Many employers are now turning to this group to reduce open job requisitions. In fact, 2,300 companies have signed SHRM’s pledge to extend offers to ex-offenders.
Here’s some advice for accessing this untapped talent pool:
- Drop the stereotypes. “The misconception is that everybody in prison is a bad person, but the reality is that the prison population is hidden talent. These are talented people who made mistakes, people who could contribute to society but haven’t found the opportunity,” said Brandon Laster, an Enviro-Master franchise owner and former prisoner, in an interview with Black Enterprise. He joined the company as a salesman after release and worked his way up to franchise owner, with multiple formerly incarcerated people on his staff.
- Study up. Talk to other business owners who have former prisoners in their workforce to understand how to be successful. Many faith-based organizations and nonprofits have employment training and placement services and are looking for businesses to partner with. SHRM has even developed a toolkit for employers who want to help the formerly incarcerated return to work.

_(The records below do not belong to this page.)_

#[export] Instance pools_socket_free c i : Pools (socket_free c i).
Proof.
  intros w r w' Hp Hr. unfold socket_free in Hr.
  apply M_bind_Ok in Hr as (k & ? & [Hk ->]%sock_Ok & Hr). case_decide as Ht; [done|].
  apply M_bind_Ok in Hr as ([] & ? & (k' & Hk' & ->)%set_sock_Ok & Hr). rewrite Hk in Hk'. injection Hk' as <-.
  apply M_bind_Ok in Hr as (? & ? & [-> ->]%get_Ok & Hr).
  apply M_bind_Ok in Hr as (l & ? & [Hl%read_at_inv ->]%lift_Ok & Hr).
  apply M_bind_Ok in Hr as (fs & ? & [[_ ->]%write_at_inv ->]%lift_Ok & Hr).
  apply M_bind_Ok in Hr as (x & ? & [Hx%read_at_inv ->]%lift_Ok & Hr).
  apply M_bind_Ok in Hr as (fn & ? & [[_ ->]%write_at_inv ->]%lift_Ok & Hr).
  apply modify_Ok in Hr as ->.
  by eapply (pool_give n (sockets w) (free_socket w) (free_num w)).
Qed.
End Pools.

#[export] Hint Extern 1 (Pools _ (modify _)) =>
  apply pools_modify; intros; reflexivity : typeclass_instances.
#[export] Hint Extern 1 (Pools _ (set_sock _ _)) =>
  apply pools_set_sock; intros ?; split; reflexivity : typeclass_instances.
#[export] Hint Extern 1 (Pools _ (set_snd _ _)) => unfold set_snd : typeclass_instances.
#[export] Hint Extern 1 (Pools _ (set_rcv _ _)) => unfold set_rcv : typeclass_instances.
#[export] Hint Extern 2 (Pools _ (match ?x with _ => _ end)) => destruct x : typeclass_instances.
#[export] Hint Extern 1 (SOCK_TYPE_STREAM <> SOCK_TYPE_UNUSED) => done : typeclass_instances.

(** An operation without an instance of its own is looked into. *)
Ltac head_of t := lazymatch t with ?f _ => head_of f | _ => t end.
#[export] Hint Extern 10 (Pools _ ?m) => let h := head_of m in unfold h : typeclass_instances.

Section Operations.
Context {HT : Type} (n : nat) `{!Config} `{!RteHash HT}.
Abbreviation W := (world HT).
Abbreviation P := (Pools (HT := HT) n).

#[export] Instance pools_destroy p : P (tcp_stream_destroy p).
Proof. unfold tcp_stream_destroy. apply _. Qed.
#[export] Instance pools_epoll_event t r i d q : P (add_epoll_event t r i d q).
Proof. unfold add_epoll_event. apply _. Qed.
#[export] Instance pools_payload q m a b : P (process_tcp_payload q m a b).
Proof. unfold process_tcp_payload. apply _. Qed.
#[export] Instance pools_ack p t h a b c d : P (process_tcp_ack p t h a b c d).
Proof. unfold process_tcp_ack. apply _. Qed.
#[export] Instance pools_dispatch p t h a b m c d : P (tcp_dispatch p t h a b m c d).
Proof. unfold tcp_dispatch. apply _. Qed.
#[export] Instance pools_create sk sa sp da dp seq : P (tcp_stream_create sk sa sp da dp seq).
Proof. unfold tcp_stream_create. apply _. Qed.
#[export] Instance pools_packet ts m ha iph h len : P (process_tcp_packet ts m ha iph h len).
Proof. unfold process_tcp_packet. apply _. Qed.
#[export] Instance pools_rto_loop fuel ts walk cnt : P (rto_check_loop fuel ts walk cnt).
Proof. revert walk cnt. induction fuel; intros walk cnt; cbn [rto_check_loop]; apply _. Qed.
#[export] Instance pools_timewait_loop fuel ts walk cnt : P (timewait_check_loop fuel ts walk cnt).
Proof. revert walk cnt. induction fuel; intros walk cnt; cbn [timewait_check_loop]; apply _. Qed.
#[export] Instance pools_timeout_loop fuel ts walk cnt : P (timeout_check_loop fuel ts walk cnt).
Proof. revert walk cnt. induction fuel; intros walk cnt; cbn [timeout_check_loop]; apply _. Qed.

(** ** Sending *)
#[export] Instance pools_send p ts fl m len : P (send_tcp_packet p ts fl m len).
Proof. unfold send_tcp_packet. apply _. Qed.
#[export] Instance pools_control_loop fuel ts cnt : P (control_loop fuel ts cnt).
Proof. revert cnt. induction fuel; intros cnt; cbn [control_loop]; apply _. Qed.
#[export] Instance pools_flush_loop fuel p ts wnd k : P (flush_loop fuel p ts wnd k).
Proof. revert k. induction fuel; intros k; cbn [flush_loop]; apply _. Qed.
#[export] Instance pools_send_loop fuel ts cnt : P (send_loop fuel ts cnt).
Proof. revert cnt. induction fuel; intros cnt; cbn [send_loop]; apply _. Qed.
#[export] Instance pools_ack_send_loop fuel p ts cnt : P (ack_send_loop fuel p ts cnt).
Proof. revert cnt. induction fuel; intros cnt; cbn [ack_send_loop]; apply _. Qed.
#[export] Instance pools_ack_loop fuel ts cnt : P (ack_loop fuel ts cnt).
Proof. revert cnt. induction fuel; intros cnt; cbn [ack_loop]; apply _. Qed.
End Operations.

(** ** Calls of the application and rounds of the loop *)
Section Rounds.
Context {HT : Type} (n : nat) `{!Config} `{!RteHash HT} `{!Rss}.
Abbreviation W := (world HT).
Abbreviation P := (Pools (HT := HT) n).

#[export] Instance pools_listeners_search l q : P (listeners_search l q).
Proof. induction l; cbn [listeners_search]; apply _. Qed.

(** A socket that listens was in use before. *)
Lemma pools_make_listener i k (w w' : W) u :
  wpool n w -> sockets w !! i = Some k -> socktype k <> SOCK_TYPE_UNUSED ->
  when (bool_decide (socktype k = SOCK_TYPE_STREAM))
    (set_sock i (fun k => k <| socktype := SOCK_TYPE_LISTENER |>)) w = Ok (u, w') -> wpool n w'.
Proof.
  intros Hp Hk Hu Hr. case_bool_decide; cbn [when] in Hr; [|by apply ret_Ok in Hr as [_ ->]].
  apply set_sock_Ok in Hr as (k' & Hk' & ->). rewrite Hk in Hk'. injection Hk' as <-.
  by apply (pool_assign n _ _ _ i k _ Hp Hk).
Qed.

#[export] Instance pools_q_listen a i b : P (q_listen a i b).
Proof.
  unfold q_listen. case_match; [apply _|]. intros w r w' Hp Hr.
  apply M_bind_Ok in Hr as (k & ? & [Hk ->]%sock_Ok & Hr).
  case_decide as Hu; [by apply ret_Ok in Hr as [_ ->]|].
  apply M_bind_Ok in Hr as (u & w1 & Hset & Hr).
  pose proof (pools_make_listener _ _ _ _ _ Hp Hk Hu Hset) as Hp1.
  revert Hr. refine (pools n w1 r w' Hp1).
Qed.

#[export] Instance pools_api c : P (api c).
Proof. destruct c; cbn [api]; apply _. Qed.

#[export] Instance pools_while k m : P m -> P (while_one k m).
Proof. intros Hm. induction k; cbn [while_one]; apply _. Qed.

(** The same for the state with address resolution. *)
Class NPools {A} (m : M (net HT) A) : Prop :=
  npools s a s' : wpool n (n_world s) -> m s = Ok (a, s') -> wpool n (n_world s').

#[export] Instance npools_world {A} (m : M W A) : P m -> NPools (on_world m).
Proof. intros Hm s a s' Hp (w & Hr & ->)%on_world_Ok. exact (Hm _ _ _ Hp Hr). Qed.

#[export] Instance npools_keeps {A} (m : M (net HT) A) : Keeps tcp_part m -> NPools m | 5.
Proof.
  intros Hm s a s' Hp Hr. apply Hm, (f_equal (fun t => t.1.1.2.1)) in Hr. simpl in Hr.
  injection Hr as E1 E2 E3. unfold wpool. by rewrite E1, E2, E3.
Qed.

#[export] Instance npools_bind {A B} (m : M (net HT) A) (k : A -> M (net HT) B) :
  NPools m -> (forall a, NPools (k a)) -> NPools (m ≫= k).
Proof. intros Hm Hk s b s'' Hp (a & s' & H1 & H2)%M_bind_Ok. eapply Hk; [by eapply Hm | done]. Qed.

#[export] Instance npools_eth i ts f : NPools (process_eth_packet i ts f).
Proof.
  unfold process_eth_packet. apply npools_bind; [apply _ | intros _]. case_decide; [|apply _].
  apply npools_bind; [apply _ | intros e]. case_match; apply _.
Qed.

#[export] Instance npools_receive ts fs : NPools (receive_all ts fs).
Proof. induction fs as [|f fs IH]; cbn [receive_all]; [apply _|]. unfold receive_frame. apply _. Qed.

Lemma npools_round ts fs : NPools (main_loop_body ts fs).
Proof. unfold main_loop_body. apply _. Qed.

Lemma round_keeps_pool (s s' : net HT) : round_step s s' -> wpool n (n_world s) -> wpool n (n_world s').
Proof.
  intros [ts fs s0 l r s1 _ Hr|c s0 r s1 Hr] Hp.
  - by refine (npools_round ts fs _ _ _ _ Hr).
  - by refine (npools_world _ _ _ _ _ Hp Hr).
Qed.
End Rounds.

(** * The table at the start *)

(** The table with the sockets from [a] to [b] initialised. *)
Definition inited (a b : nat) (sk sk' : list socket_rec) : Prop :=
  length sk' = length sk /\
  forall j, sk' !! j = if decide (a <= j < b)%nat then init_socket j <$> sk !! j else sk !! j.

Lemma inited_trans a b c sk sk1 sk2 :
  (a <= b <= c)%nat -> inited a b sk sk1 -> inited b c sk1 sk2 -> inited a c sk sk2.
Proof.
  intros Hb [L1 H1] [L2 H2]. split; [congruence|]. intros j. rewrite H2, !H1. repeat case_decide; (done || lia).
Qed.

Lemma pool_loop_run k i sk free num :
  (i + k <= length sk)%nat ->
  exists sk', pool_loop k i sk free num = Ok (sk', free ++ seq i k, num + Z.of_nat k) /\ inited i (i + k) sk sk'.
Proof.
  revert i sk free num. induction k as [|k IH]; intros i sk free num Hl; cbn [pool_loop seq].
  - exists sk. rewrite app_nil_r, Z.add_0_r. repeat split. intros j. by rewrite decide_False by lia.
  - destruct (lookup_lt_is_Some_2 sk i) as [x Hx]; [lia|].
    rewrite (read_at_nat _ _ _ Hx). simpl. rewrite write_at_nat by lia. simpl.
    destruct (IH (S i) (<[i := init_socket i x]> sk) (free ++ [i]) (num + 1)) as (sk' & -> & Hin);
      [rewrite length_insert; lia|].
    exists sk'. rewrite <- app_assoc. split; [by replace (num + Z.of_nat (S k)) with (num + 1 + Z.of_nat k) by lia|].
    apply (inited_trans i (S i) (i + S k) sk (<[i := init_socket i x]> sk)); [lia | |by rewrite Nat.add_succ_r].
    split; [by rewrite length_insert|]. intros j. case_decide.
    + assert (j = i) as -> by lia. by rewrite list_lookup_insert_eq, Hx by lia.
    + by rewrite list_lookup_insert_ne by lia.
Qed.

Lemma cores_loop_run todo core chunk sk :
  ((core + todo) * chunk <= length sk)%nat ->
  exists sk', cores_loop todo core chunk sk =
      Ok (sk', (fun c => seq (c * chunk) chunk) <$> seq core todo, replicate todo (Z.of_nat chunk)) /\
    inited (core * chunk) ((core + todo) * chunk) sk sk'.
Proof.
  revert core sk. induction todo as [|todo IH]; intros core sk Hl; cbn [cores_loop seq fmap list_fmap replicate].
  - exists sk. repeat split. intros j. by rewrite decide_False by lia.
  - destruct (pool_loop_run chunk (core * chunk) sk [] 0) as (sk1 & -> & Hi1); [nia|]. simpl.
    destruct (IH (S core) sk1) as (sk2 & -> & Hi2); [rewrite (proj1 Hi1); nia|]. simpl.
    exists sk2. split; [done|].
    apply (inited_trans _ (S core * chunk) _ sk sk1); [nia | by replace (S core * chunk)%nat with (core * chunk + chunk)%nat by lia|].
    by replace (core + S todo)%nat with (S core + todo)%nat by lia.
Qed.

Lemma concat_seqs core todo chunk :
  concat ((fun c => seq (c * chunk) chunk) <$> seq core todo) = seq (core * chunk) (todo * chunk).
Proof.
  revert core. induction todo as [|todo IH]; intros core; [done|]. simpl.
  rewrite IH, seq_app. do 2 f_equal. lia.
Qed.

Lemma init_pool_ok max st conc sk free num :
  socket_table_init max st conc = Ok (sk, free, num) -> pool_ok (st * (max / st)) sk free num.
Proof.
  unfold socket_table_init. case_decide as Hst; [done|]. case_decide; [done|].
  pose proof (Nat.Div0.mul_div_le max st) as Hle.
  destruct (cores_loop_run st 0 (max / st) (replicate max zero_socket)) as (sk' & -> & Hlen & Hsk);
    [by rewrite length_replicate|]. intros [= <- <- <-]. rewrite length_replicate in Hlen.
  split; [lia | | | | |].
  - intros i k Hi. rewrite Hsk, decide_True by lia. by intros (x & _ & ->)%fmap_Some.
  - intros i k Hi. rewrite Hsk, decide_False by lia. by intros [-> _]%lookup_replicate.
  - rewrite concat_seqs. apply NoDup_seq.
  - intros i. rewrite concat_seqs, elem_of_seq. unfold unused. rewrite Hsk. split.
    + intros Hi. split; [lia|]. rewrite decide_True, lookup_replicate_2 by lia. simpl. eauto.
    + intros [Hi _]. lia.
  - apply list_eq. intros i. rewrite !list_lookup_fmap. destruct (decide (i < st)%nat).
    + rewrite lookup_replicate_2, lookup_seq_lt by lia. simpl. by rewrite length_seq.
    + rewrite lookup_seq_ge by lia. simpl. apply lookup_replicate_None. lia.
Qed.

- Be transparent. “You don’t want situations where people are gossiping. It creates unnecessary angst,” Lee explains. Share your plan with current employees, customers and board members. “If you say, ‘We’re actively recruiting people with nonviolent criminal histories,’ many of the fears are eliminated. These are people who made a single mistake and are ready to be productive. We have opportunities we can’t fill and we’re being smart about it. Then you’re more likely to get buy-in from the staff that this is something that’s right.”
- Access the talent pool. Many former prisoners move to halfway houses after release to ease the transition back into day-to-day life. Pat Swisher, founder and president of Enviro-Master, who spent 18 months in prison for tax evasion, suggests reaching out to these local organizations. “Ask the director if you can come to interview people who are looking for work or wanting to start or restart a career,” he notes.
- Hire smart. “Fit” is important in any position, but it’s especially important when hiring people with criminal records. “Know what they were convicted of,” says Swisher. “You’re not going to hire someone with a violent background,” he notes. But you also don’t want to bring on someone with a DUI to drive your delivery van.
Still not convinced? Consider this: A Johns Hopkins Hospital longitudinal study found that “banning the box” (indicating a criminal record) on applications, and hiring on merit and the relevance of prior convictions to the position, gets results. The turnover rate for new hires with criminal records was lower than those without.
“Many convicted felons are thinking they will be flipping hamburgers for the rest of their lives,” Swisher says. “They appreciate being given the opportunity and show a lot of loyalty towards you and that job.”